Developers generally have less experience with messaging for integration, so there will be a learning curve. This is also an area swimming with vendor sharks selling pricey products, so if you spend too much time on the golf course you could get stuck with an integration solution you really don't want.
Hopefully this brief tour of integration solutions gives you an idea of how they could apply in the real world.
If you've used messaging for integration, how did it go? If you thought about it but opted for another solution, why?
We've been looking at ways to share customer information between two applications:
One approach was having both applications use the same OLTP database. This presented some challenges; namely, it coupled the two applications very closely together, creating a huge ripple effect if either application needed to change. A second solution was to use ETL scripts to shift data between application databases. This decouples the applications a little, but integrating at the data layer means we lose a lot of context.
For our third solution, let's explore the use of web services. In this solution, the Web Store would "own" the customer information. The Marketing application would store its own application-specific data, but it would make a web service call to fetch customer information. The solution might look like this:
The web service could be implemented many ways:
- An RPC endpoint, using SOAP for operations like fetching and updating customers, perhaps implemented using WCF
- A RESTful endpoint, with Customers as a true resource, exposed as XML or Json
- A URL that just returns a CSV of Customers
In the previous approaches, the Web Store application gave up control over its data.
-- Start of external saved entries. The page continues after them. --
Lemma thread_alone_runs_to_end_witness :
  let p := cc_constructor (process_start ∅ ∅ ∅) in
  file_mutex p = false
  ∧ ∃ n t' q,
      (∀ fuel, (n ≤ fuel)%nat →
         (thread_steps (λ id, id) map_to_list 64 fuel
            (mkThread 7 thread_call_map_init (InBody [(4096, 0); (4096, 0)]))
            p).1 = t')
      ∧ at_pc t' = Ended
      ∧ thread_main (λ id, id) map_to_list 64 7 [(4096, 0); (4096, 0)] p
        = Some q.
Proof.
  intros p.
  assert (file_mutex p = false) as Hfree by reflexivity.
  split; [exact Hfree|].
  destruct (thread_alone_runs_to_end (λ id, id) map_to_list 64 7
              [(4096, 0); (4096, 0)] p Hfree)
    as (n & t' & p' & q & Hrun & Hend & _ & Hmain & _).
  exists n, t', q. split; [|by split].
  intros fuel Hfuel. by rewrite (Hrun fuel Hfuel).
Defined.

(** ** The mutex and the streams at the end *)

Lemma open_streams_app l1 l2 :
  open_streams (l1 ++ l2) = (open_streams l1 + open_streams l2)%Z.
Proof.
  induction l1 as [|e l1 IH]; [done|]. simpl.
  change (foldr _ 0%Z (l1 ++ l2)) with (open_streams (l1 ++ l2)).
  change (foldr _ 0%Z l1) with (open_streams l1).
  rewrite IH. destruct e as [? ? []| |]; lia.
Qed.

Lemma open_streams_log_io e p :
  open_streams (io_log (log_io e p))
  = (open_streams (io_log p) + open_streams [e])%Z.
Proof. simpl. apply open_streams_app. Qed.

Section EndState.

Variable hash_thread_id : N → N.
Variable iteration_order : gmap N N → list (N * N).
Variable ulong_bits : N.

Lemma thread_step_streams t p t' p' :
  thread_step hash_thread_id iteration_order ulong_bits t p = Some (t', p') →
  (open_streams (io_log p') + Z.of_nat (has_stream t)
   = open_streams (io_log p) + Z.of_nat (has_stream t'))%Z.
Proof.
  unfold has_stream. destruct t as [id acc l]. intros Hstep.
  unfold thread_step in Hstep. cbn [at_pc tid thread_call_map] in *.
  destruct l as [[|call rest]| | | |f [|e rest]|f [|b pending] rest| |];
    try (injection Hstep as <- <-; simpl; lia).
  - destruct (decide (map acc = ∅)); injection Hstep as <- <-; simpl; lia.
  - unfold lock_guard_acquire in Hstep. destruct (file_mutex p); [done|].
    injection Hstep as <- <-. simpl. lia.
  - unfold fopen in Hstep.
    destruct (decide (outfile p ∈ unwritable p));
      injection Hstep as <- <-; rewrite open_streams_log_io; simpl; lia.
  - injection Hstep as <- <-. unfold fclose.
    rewrite open_streams_log_io. simpl. lia.
  - injection Hstep as <- <-. unfold fwrite.
    rewrite open_streams_log_io. simpl. lia.
  - done.
Qed.

Lemma steps_streams s s' :
  rtc (step hash_thread_id iteration_order ulong_bits) s s' →
  (open_streams (io_log (proc s')) + Z.of_nat (streams_held s)
   = open_streams (io_log (proc s)) + Z.of_nat (streams_held s'))%Z.
Proof.
  induction 1 as [s|s s1 s' Hstep _ IH]; [done|].
  destruct Hstep as [s i t t' p' Hi Hts].
  apply thread_step_streams in Hts. unfold streams_held in *. simpl in *.
  pose proof (sum_list_insert (has_stream <$> threads s) i (has_stream t)
                (has_stream t')) as Hsum.
  rewrite list_lookup_fmap, Hi in Hsum. specialize (Hsum eq_refl).
  rewrite list_fmap_insert in IH. lia.
Qed.

Lemma streams_held_none ts p :
  Forall (λ t, has_stream t = 0%nat) ts → streams_held (mkSystem ts p) = 0%nat.
Proof.
  unfold streams_held. simpl.
  induction 1 as [|t ts Ht _ IH]; [done|]. rewrite fmap_cons. simpl.
  by rewrite Ht, IH.
Qed.

(** X15. The mutex is not left locked: when all threads have ended,
    however their teardowns interleaved and whether or not the file could
    be opened, [file_mutex] is free. *)
Theorem mutex_is_released_at_the_end ths p s :
  file_mutex p = false →
  rtc (step hash_thread_id iteration_order ulong_bits) (system_start ths p) s →
  Forall (λ t, ended t = true) (threads s) →
  file_mutex (proc s) = false.
Proof.
  intros Hfree Hreach Hends.
  assert (mutex_ok s) as Hmx.
  { eapply mutex_ok_steps; [done|]. by apply mutex_ok_start. }
  unfold mutex_ok in Hmx. destruct (file_mutex (proc s)); [|done].
  destruct Hmx as (i & t & Hi & Hh & _).
  pose proof (Forall_lookup_1 _ _ _ _ Hends Hi) as Hend.
  unfold ended in Hend. unfold holds_lock in Hh. by destruct (at_pc t).
Qed.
ETL scripts might have meddled with customer data, bypassing the application domain logic.
With this approach, Web Store retains complete control over how other applications access and modify the data it owns. It can validate updates to customers, reuse some of the domain model code, block updates to archived customers, and so on. Best of all, it can change the database schema completely without upsetting grumpy DBA's ;-)
While this approach has many advantages over the previous solutions, it has a major downside: the reliability of the Marketing solution is coupled to the Web Store solution.
Although a critical system like Web Store is unlikely to be completely offline for a period of time, this architectural mistake could manifest itself in other ways:
- If the Web Store is exceptionally busy, the Marketing solution may run very slowly
- A bug in the Marketing solution (like calling a service in a tight loop) could have negative impacts on Web Store's reliability
- If multiple applications begin to depend on Web Store's web services, the Web Store team may have to deal with a myriad of versioning issues.
These issues are especially important if either application has any kind of SLA.
It's important to note that while WSDL/MEX and technologies like WCF do a good job of decoupling applications by using contracts, they alone don't fully decouple the uptime, reliability and performance issues that come about when integrating applications.
What experiences, good or bad, have you had creating web services that are consumed by other applications (not just between client/server apps) in your enterprise?
As I outlined previously, we need to enable these two applications to share customer data:
A few people suggested having both applications share the same database, but that has some pitfalls. In coupling both applications to the same database, the ripple effect of change will become hard to manage over time.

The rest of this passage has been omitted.